Oui vraiment, même sans sortir de chez nous, vivre à Venise a quelque chose d'unique et de différent. Deux voisines bavardent derrière le mur. L'une est la concierge de l'école avec qui je parle souvent. Joie d'entendre ce dialecte vénitien dont je ne comprends pas tout. Cette intonation sans pareille. 

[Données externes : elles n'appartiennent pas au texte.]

(** Deallocating a duplicate-free list of allocated chunks. *)
Lemma dealloc_all_ok st ids :
  st_wf st → NoDup ids → (∀ i, i ∈ ids → chunk_used st i = true) →
  ∃ st', foldM state_dealloc st ids = Ok st' ∧
         remarked st st' (λ j, chunk_used st j && negb (bool_decide (j ∈ ids))) ∧
         free_count st' = free_count st + length ids.
Proof.
  revert st. induction ids as [|i ids IH]; intros st Hst Hnd Hu.
  - exists st. split; [done|]. split; [|simpl; lia]. split; [done|]. split; [done|].
    split; [done|]. intros j. rewrite bool_decide_eq_false_2 by (apply not_elem_of_nil).
    by rewrite andb_true_r.
  - apply NoDup_cons in Hnd as [Hni Hnd].
    destruct (state_dealloc_ok st i Hst ltac:(apply Hu; set_solver))
      as (st1 & H1 & (Hst1 & Hc1 & Hj1 & Hm1) & Hf1).
    destruct (IH st1 Hst1 Hnd) as (st2 & H2 & (Hst2 & Hc2 & Hj2 & Hm2) & Hf2).
    { intros k Hk. rewrite Hm1, (proj2 (Nat.eqb_neq _ _)) by set_solver.
      apply Hu. set_solver. }
    exists st2. split; [simpl; by rewrite H1|]. split; [|simpl; lia].
    split; [done|]. split; [congruence|]. split; [congruence|]. intros j.
    rewrite Hm2, Hm1. destruct (j =? i) eqn:E; bool_simpl.
    + subst. rewrite (bool_decide_eq_true_2 (i ∈ i :: ids)) by set_solver.
      by rewrite andb_false_r.
    + f_equal. f_equal. apply bool_decide_ext. set_solver.
Qed.
End state_spec.

(** ** Loops of the batch operations *)
Section batch_spec.
Context {B : Bittle} {HB : BittleSpec B}.
Implicit Types (st : ChunkAllocState) (e : ChunkAllocEdit).

(** [st'] is [st] with the free chunks [new] taken. *)
Definition taken st st' (new : list nat) : Prop :=
  NoDup new ∧ (∀ i, i ∈ new → i < capacity st ∧ chunk_used st i = false) ∧
  remarked st st' (λ j, chunk_used st j || bool_decide (j ∈ new)) ∧
  free_count st' + length new = free_count st.

Lemma taken_nil st : st_wf st → taken st st [].
Proof.
  intros Hst. split; [constructor|]. split; [by intros i Hi%elem_of_nil|].
  split; [|simpl; lia]. do 3 (split; [done|]). intros j.
  rewrite bool_decide_eq_false_2 by apply not_elem_of_nil. by rewrite orb_false_r.
Qed.

Lemma taken_cons st st1 st2 i new :
  i < capacity st → chunk_used st i = false →
  remarked st st1 (λ j, if j =? i then true else chunk_used st j) →
  free_count st1 + 1 = free_count st →
  taken st1 st2 new → taken st st2 (i :: new).
Proof.
  intros Hi Hu (Hw1 & Hc1 & Hj1 & Hm1) Hf1 (Hnd & Hnew & (Hw2 & Hc2 & Hj2 & Hm2) & Hf2).
  assert (Hni : i ∉ new).
  { intros [_ Hx]%Hnew. by rewrite Hm1, Nat.eqb_refl in Hx. }
  split; [by constructor|]. split; [|split; [|simpl; lia]].
  - intros k [->|Hk]%elem_of_cons; [done|]. destruct (Hnew _ Hk) as [Hk1 Hk2].
    rewrite Hm1, (proj2 (Nat.eqb_neq _ _)) in Hk2 by set_solver. split; [lia|done].
  - split; [done|]. do 2 (split; [congruence|]).
    intros j. rewrite Hm2, Hm1. destruct (j =? i) eqn:E; bool_simpl; simpl.
    + subst. rewrite bool_decide_eq_true_2 by set_solver. by rewrite orb_true_r.
    + f_equal. apply bool_decide_ext. set_solver.
Qed.

Lemma alloc_loop_ok count : ∀ st ids,
  st_wf st → count ≤ free_count st →
  ∃ new st', alloc_loop count ids st = Ok (Some (ids ++ new), st') ∧
             length new = count ∧ taken st st' new.
Proof.
  induction count as [|count IH]; intros st ids Hst Hle; simpl.
  - exists [], st. rewrite app_nil_r. split_and!; [done..|]. by apply taken_nil.
  - destruct (state_alloc_ok st Hst ltac:(lia)) as (i & st1 & -> & Hi & Hu & Hr & Hf).
    bind_step. destruct (IH st1 (ids ++ [i])) as (new & st2 & -> & Hl & Ht); [apply Hr|lia|].
    exists (i :: new), st2. rewrite <- app_assoc. split; [done|]. split; [simpl; lia|].
    eapply taken_cons; eauto. lia.
Qed.

(** Asking for more chunks than are free is a panic, whatever was taken before. *)
Lemma alloc_loop_full count : ∀ st ids,
  st_wf st → free_count st < count → alloc_loop count ids st = Panic.
Proof.
  induction count as [|count IH]; intros st ids Hst Hlt; [lia|]. simpl.
  destruct (decide (free_count st = 0)) as [Hz|Hz].
  - by rewrite state_alloc_full.
  - destruct (state_alloc_ok st Hst ltac:(lia)) as (i & st1 & -> & Hi & Hu & Hr & Hf).
    bind_step. apply IH; [apply Hr|lia].
Qed.

Lemma alloc_loop_inv count st o st' :
  st_wf st → alloc_loop count [] st = Ok (o, st') →
  ∃ new, o = Some new ∧ length new = count ∧ taken st st' new.
Proof.
  intros Hst Hl. destruct (decide (count ≤ free_count st)) as [Hle|Hgt].
  - destruct (alloc_loop_ok count st [] Hst Hle) as (new & st1 & Hl' & ? & ?).
    rewrite Hl in Hl'. simplify_eq/=. eauto.
  - rewrite alloc_loop_full in Hl by (done || lia). done.
Qed.

Lemma edit_alloc_ok e i :
  edit_table e !! i = None →
  edit_alloc e i = Ok (mkChunkAllocEdit (<[i:=Alloc]> (edit_table e))).
Proof. intros Hn. unfold edit_alloc. by rewrite bool_decide_eq_true_2. Qed.

Lemma edit_alloc_all ids : ∀ e,
  NoDup ids → (∀ i, i ∈ ids → edit_table e !! i = None) →
  ∃ e', foldM edit_alloc e ids = Ok e' ∧
        ∀ c, edit_table e' !! c = if bool_decide (c ∈ ids) then Some Alloc else edit_table e !! c.
Proof.
  induction ids as [|i ids IH]; intros e Hnd Hnone; cbn [foldM].
  - exists e. split; [done|]. intros c. by rewrite bool_decide_eq_false_2 by apply not_elem_of_nil.
  - apply NoDup_cons in Hnd as [Hni Hnd].
    rewrite edit_alloc_ok by (apply Hnone; set_solver).
    destruct (IH (mkChunkAllocEdit (<[i:=Alloc]> (edit_table e)))) as (e' & -> & He'); [done| |].
    { intros k Hk. simpl. rewrite lookup_insert_ne by set_solver. apply Hnone. set_solver. }
    exists e'. split; [done|]. intros c. rewrite He'. simpl.
    destruct (decide (c = i)) as [->|Hne].
    + rewrite bool_decide_eq_false_2 by done.
      rewrite bool_decide_eq_true_2 by set_solver. by rewrite lookup_insert_eq.
    + rewrite lookup_insert_ne by done.
      rewrite (bool_decide_ext (c ∈ i :: ids) (c ∈ ids)) by set_solver. done.
Qed.

Lemma alloc_as_batch st e o st' e' :
  st_wf st → alloc st e = Ok (o, (st', e')) →
  ∃ i, o = Some i ∧ taken st st' [i] ∧ foldM edit_alloc e [i] = Ok e'.
Proof.
  intros Hst Ha. unfold alloc in Ha. destruct (decide (free_count st = 0)) as [Hz|Hz].
  { by rewrite state_alloc_full in Ha. }
  destruct (state_alloc_ok st Hst ltac:(lia)) as (i & st1 & Hs & Hi & Hu & Hr & Hf).
  rewrite Hs in Ha. bind_step. cbn in Ha. exists i.
  destruct (edit_alloc e i) as [e1| |] eqn:He; cbn in Ha; [|done..]. simplify_eq/=.
  rewrite He. split; [done|]. split; [|done].
  eapply taken_cons; eauto; [lia|]. apply taken_nil, Hr.
Qed.

(** The deferred deallocations [apply_to] collects, outside the journal. *)
Definition dealloc_ids (entries : list (nat * ChunkEdit)) : list nat :=
  omap (λ '(id, edit), if decide (edit = Dealloc) then Some id else None) entries.

Lemma apply_to_collect entries st :
  in_journal st = false → apply_to entries st = foldM state_dealloc st (dealloc_ids entries).
Proof.
  intros Hj. unfold apply_to.
  assert (∀ todo, foldM (λ '(st, todo) '(chunk_id, chunk_edit),
             match chunk_edit with
             | Alloc =>
                 if in_journal st then
                   '(o, st') ← state_alloc st; _ ← unwrap o; Ok (st', todo)
                 else Ok (st, todo)
             | Dealloc => Ok (st, todo ++ [chunk_id])
             end) (st, todo) entries = Ok (st, todo ++ dealloc_ids entries)) as ->; [|done].
  induction entries as [|[i [|]] entries IH]; intros todo; simpl.
  - by rewrite app_nil_r.
  - by rewrite Hj, IH.
  - rewrite IH. by rewrite <- app_assoc.
Qed.

(** Either projection of the entries of a table lists exactly its keys. *)
Lemma omap_entries (m : gmap nat ChunkEdit) entries k :
  entries ≡ₚ map_to_list m →
  let ids := omap (λ '(id, edit), if decide (edit = k) then Some id else None) entries in
  NoDup ids ∧ ∀ i, i ∈ ids ↔ m !! i = Some k.
Proof.
  intros Hp ids. split.
  - assert (NoDup entries.*1) as Hnd.
    { rewrite Hp. apply NoDup_fst_map_to_list. }
    clear Hp. subst ids. induction entries as [|[i x] entries IH]; simpl; [constructor|].
    apply NoDup_cons in Hnd as [Hni Hnd]. destruct (decide (x = k)); [|by apply IH].
    constructor; [|by apply IH]. intros Hin. apply Hni.
    apply list_elem_of_omap in Hin as ([i' x'] & Hin & Hx). case_decide; simplify_eq.
    apply list_elem_of_fmap. by exists (i, k).
  - intros i. subst ids. rewrite list_elem_of_omap. split.
    + intros ([i' x'] & Hin & Hx). case_decide; simplify_eq.
      rewrite Hp in Hin. by apply elem_of_map_to_list in Hin.
    + intros Hm. exists (i, k). rewrite Hp, elem_of_map_to_list. by case_decide.
Qed.
End batch_spec.

(** ** Interleaved transactions over one shared state *)
Section system.
Context {B : Bittle}.

(** The shared state and the edit of every ongoing TX. *)
Record sys := mkSys { shared : ChunkAllocState; txs : gmap nat ChunkAllocEdit }.

(** Chunk [c] has an edit in some ongoing TX. *)
Definition edited (s : sys) (c : nat) : Prop :=
  ∃ t e, txs s !! t = Some e ∧ edit_table e !! c ≠ None.

(** What a client may deallocate in TX [t]: a chunk the TX allocated, or a
    committed one that no ongoing TX touches. *)
Definition may_dealloc (s : sys) (e : ChunkAllocEdit) (c : nat) : Prop :=
  edit_table e !! c = Some Alloc ∨ (chunk_used (shared s) c = true ∧ ¬ edited s c).

Inductive label :=
  | LBegin (t : nat) | LAlloc (t : nat) | LAllocBatch (t n : nat) | LDealloc (t c : nat)
  | LCommit (t : nat) | LAbort (t : nat).

Inductive step : sys → label → sys → Prop :=
  | step_begin st m t :
      m !! t = None →
      step (mkSys st m) (LBegin t) (mkSys st (<[t := ChunkAllocEdit_new]> m))
  | step_alloc st m t e o st' e' :
      m !! t = Some e → alloc st e = Ok (o, (st', e')) →
      step (mkSys st m) (LAlloc t) (mkSys st' (<[t := e']> m))
  | step_alloc_batch st m t n e o st' e' :
      m !! t = Some e → alloc_batch n st e = Ok (o, (st', e')) →
      step (mkSys st m) (LAllocBatch t n) (mkSys st' (<[t := e']> m))
  | step_dealloc st m t c e st' e' :
      m !! t = Some e → may_dealloc (mkSys st m) e c → dealloc c st e = Ok (st', e') →
      step (mkSys st m) (LDealloc t c) (mkSys st' (<[t := e']> m))
  | step_commit st m t e entries st' :
      m !! t = Some e → entries ≡ₚ map_to_list (edit_table e) →
      commit_handler e entries st = Ok st' →
      step (mkSys st m) (LCommit t) (mkSys st' (delete t m))
  | step_abort st m t e entries st' :
      m !! t = Some e → entries ≡ₚ map_to_list (edit_table e) →
      abort_handler entries st = Ok st' →
      step (mkSys st m) (LAbort t) (mkSys st' (delete t m)).

Inductive reachable (n : nat) : sys → Prop :=
  | reach_init : reachable n (mkSys (ChunkAllocState_new n) ∅)
  | reach_step s l s' : reachable n s → step s l s' → reachable n s'.

(** Every edited chunk is marked in the shared bitmap, and by one TX only. *)
Definition sys_inv (s : sys) : Prop :=
  st_wf (shared s) ∧ in_journal (shared s) = false ∧
  (∀ t e c, txs s !! t = Some e → edit_table e !! c ≠ None → chunk_used (shared s) c = true) ∧
  (∀ t1 t2 e1 e2 c, txs s !! t1 = Some e1 → txs s !! t2 = Some e2 →
     edit_table e1 !! c ≠ None → edit_table e2 !! c ≠ None → t1 = t2).

(** The abstract state: the chunks allocated by committed TXs. *)
Definition committed (s : sys) (c : nat) : Prop :=
  chunk_used (shared s) c = true ∧
  ∀ t e, txs s !! t = Some e → edit_table e !! c ≠ Some Alloc.

(** The abstract specification of a step: a commit publishes the edit of its TX
    at once, every other step is invisible. *)
Definition spec_step (s : sys) (l : label) (P P' : nat → Prop) : Prop :=
  match l with
  | LCommit t => ∀ e, txs s !! t = Some e → ∀ c,
      P' c ↔ (P c ∨ edit_table e !! c = Some Alloc) ∧ edit_table e !! c ≠ Some Dealloc
  | _ => ∀ c, P' c ↔ P c
  end.
End system.

Section system_proofs.
Context {B : Bittle} {HB : BittleSpec B}.
Implicit Types (st : ChunkAllocState) (e : ChunkAllocEdit) (m : gmap nat ChunkAllocEdit).

(** An edit that grows by freshly taken chunks. *)
Lemma fresh_step st m t e new st' e' :
  sys_inv (mkSys st m) → m !! t = Some e → taken st st' new →
  foldM edit_alloc e new = Ok e' →
  sys_inv (mkSys st' (<[t := e']> m)) ∧
  ∀ c, committed (mkSys st' (<[t := e']> m)) c ↔ committed (mkSys st m) c.
Proof.
  intros (Hw & Hj & Hused & Hone) Hm (Hnd & Hnew & (Hw' & _ & Hj' & Hmk) & _) He. simpl in *.
  assert (Hfree : ∀ c, c ∈ new → ∀ t0 e0, m !! t0 = Some e0 → edit_table e0 !! c = None).
  { intros c Hc t0 e0 Ht0. destruct (edit_table e0 !! c) eqn:E; [|done].
    destruct (Hnew _ Hc) as [_ Hf]. rewrite (Hused t0 e0 c) in Hf by (done || congruence). done. }
  destruct (edit_alloc_all new e Hnd) as (e1 & He1 & Hlk); [naive_solver|].
  assert (e1 = e') as -> by congruence. clear He1.
  assert (Hkeep : ∀ t0 e0 c, <[t:=e']> m !! t0 = Some e0 → c ∉ new →
            ∃ e1, m !! t0 = Some e1 ∧ edit_table e0 !! c = edit_table e1 !! c).
  { intros t0 e0 c [[<- <-]|[??]]%lookup_insert_Some Hc; [|naive_solver].
    exists e. by rewrite Hlk, bool_decide_eq_false_2. }
  split; [split; [done|]; split; [simpl; congruence|]; split|]; simpl.
  - intros t0 e0 c Ht0 Hc. rewrite Hmk. destruct (decide (c ∈ new)).
    { rewrite bool_decide_eq_true_2 by done. apply orb_true_r. }
    destruct (Hkeep _ _ _ Ht0 n) as (e1 & ? & Heq). rewrite (Hused t0 e1) by congruence. done.
  - intros t1 t2 e1 e2 c H1 H2 Hc1 Hc2. destruct (decide (c ∈ new)) as [Hin|Hin].
    + assert (∀ t0 e0, <[t:=e']> m !! t0 = Some e0 → edit_table e0 !! c ≠ None → t0 = t) as Hu.
      { intros t0 e0 [[<- <-]|[??]]%lookup_insert_Some ?; [done|]. by rewrite (Hfree c Hin t0) in *. }
      rewrite (Hu t1 e1), (Hu t2 e2); done.
    + destruct (Hkeep _ _ _ H1 Hin) as (e3 & H3 & E3), (Hkeep _ _ _ H2 Hin) as (e4 & H4 & E4).
      rewrite E3 in Hc1. rewrite E4 in Hc2. by apply (Hone t1 t2 e3 e4 c).
  - intros c. unfold committed. simpl. rewrite Hmk. destruct (decide (c ∈ new)) as [Hin|Hin].
    + destruct (Hnew _ Hin) as [_ ->]. split; [|naive_solver]. intros [_ Hno].
      specialize (Hno t e'). rewrite lookup_insert_eq, Hlk, bool_decide_eq_true_2 in Hno by done.
      by destruct Hno.
    + rewrite bool_decide_eq_false_2, orb_false_r by done. apply and_iff_compat_l. split.
      * intros Hno t0 e0 Ht0. destruct (decide (t0 = t)) as [->|].
        -- specialize (Hno t e'). rewrite lookup_insert_eq, Hlk, bool_decide_eq_false_2 in Hno by done.
           simplify_eq. by apply Hno.
        -- apply (Hno t0). by rewrite lookup_insert_ne.
      * intros Hno t0 e0 Ht0. destruct (Hkeep _ _ _ Ht0 Hin) as (e1 & ? & ->). by eapply Hno.
Qed.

Nous sommes à Venise, il est presque dix huit heures et la vie passe, tranquille. A deux pas les touristes vont et viennent. Devant la maison les deux garçons s'amusent avec leur skate et rient aux éclats. Jean est venu nous rejoindre dans le jardin. Alix sert le thé, Margot a posé son livre et son visage radieux qui me sourit efface la souffrance de ces dernières semaines. Notre jardin à Venise, une parenthèse dans ce temps de rupture, terrible maelström dans lequel nous sommes tous précipités... Madeleine Peyroux chante doucement "the summer wind".
Écrit à la Toletta, juillet 2007



3 commentaires:


Anonyme a dit…
Je reconnais "mon" chat et la Salizada de le Gatte...Je suis surprise de le retrouver là ...mais également heureuse que ce moment pris sur le vif ait plu au fin connaisseur de Venise que vous êtes! Fanfan
Anonyme a dit…
Après recherches et conseils...cette photo a été prise Campo del Tiziano. Fanfan
Lorenzo a dit…
je rajoute donc le copyright. Je voulais en fait un lieu qui ressemble à l'entrée de ma maison mais ne dévoile pas l'endroit. Vous savez bien les groupies, les paparazzi... Je plaisante.

16 septembre 2007

Il ponte chiodo alla Misericordia

Non loin du Ghetto, près de la Misericordia, connaissez vous ce pont ? L'un des derniers sans rambarde, comme ils le furent tous très longtemps, à l'époque des chevaux. Le pont du diavolo à Torcello date de la même période. C'est l'occasion de remercier une fois encore Pierre et Suzy, les animateurs de Venice Daily Photo que je pille très souvent et qui font un travail remarquable. Allez voir leur site si vous ne le connaissez pas encore. 

14 septembre 2007

Venise dans Second Life : ça marche !

La mode est au virtuel. C'est tellement plus simple... Je vous avais annoncé l'inauguration en mai dernier de la Venezia virtuale dans l'univers de Second Life, ce monde où on peut vivre par procuration (vous créez un ou plusieurs "avatars" et vous menez là-bas une seconde vie, toute virtuelle).
 
Et bien aujourd'hui ça marche et depuis le printemps des millions de visiteurs s'y sont précipités. Les fêtes succèdentr aux fêtes et la mode est au voyage en amoureux dans la Venezia virtuelle. De quoi convaincre les derniers publicitaires réticents.
 
Dorénavant, des sociétés bien réelles y achètent à tour de bras des espaces publicitaires, des Etats tout ce qu'il y a de plus vrais y ouvrent des ambassades. Depuis plusieurs mois, à l'initiative des créateurs du Gruppo Italian Project , une Venise assez fidèle (autant que faire se peut) a vu le jour et les touristes (virtuels) de tout Second Life s'y précipitent. Tout y est ou presque : le pont du Rialto, San Marco, les calli, les canaux, les gondoles et même... l'acque alta ! 
 
Pour l'inauguration la foule des invités en chair et en os purent se promener virtuellement et sur grand écran en gondole ou faire une passeggiata romantique dans les rues de la ville... Des manifestations officielles et commerciales sont organisées depuis sur Venezia second Life. Vous pouvez louer ou acheter un étage de palais. Au cours du Lindon dollar (la monnaie virtuelle de Second Life), c'est un peu moins cher qu'en vrai ! Un autre monde vraiment. Certes féru des riches possibilités d'Internet, je reste dubitatif et continue de préférer la vraie - même à distance - à la virtuelle.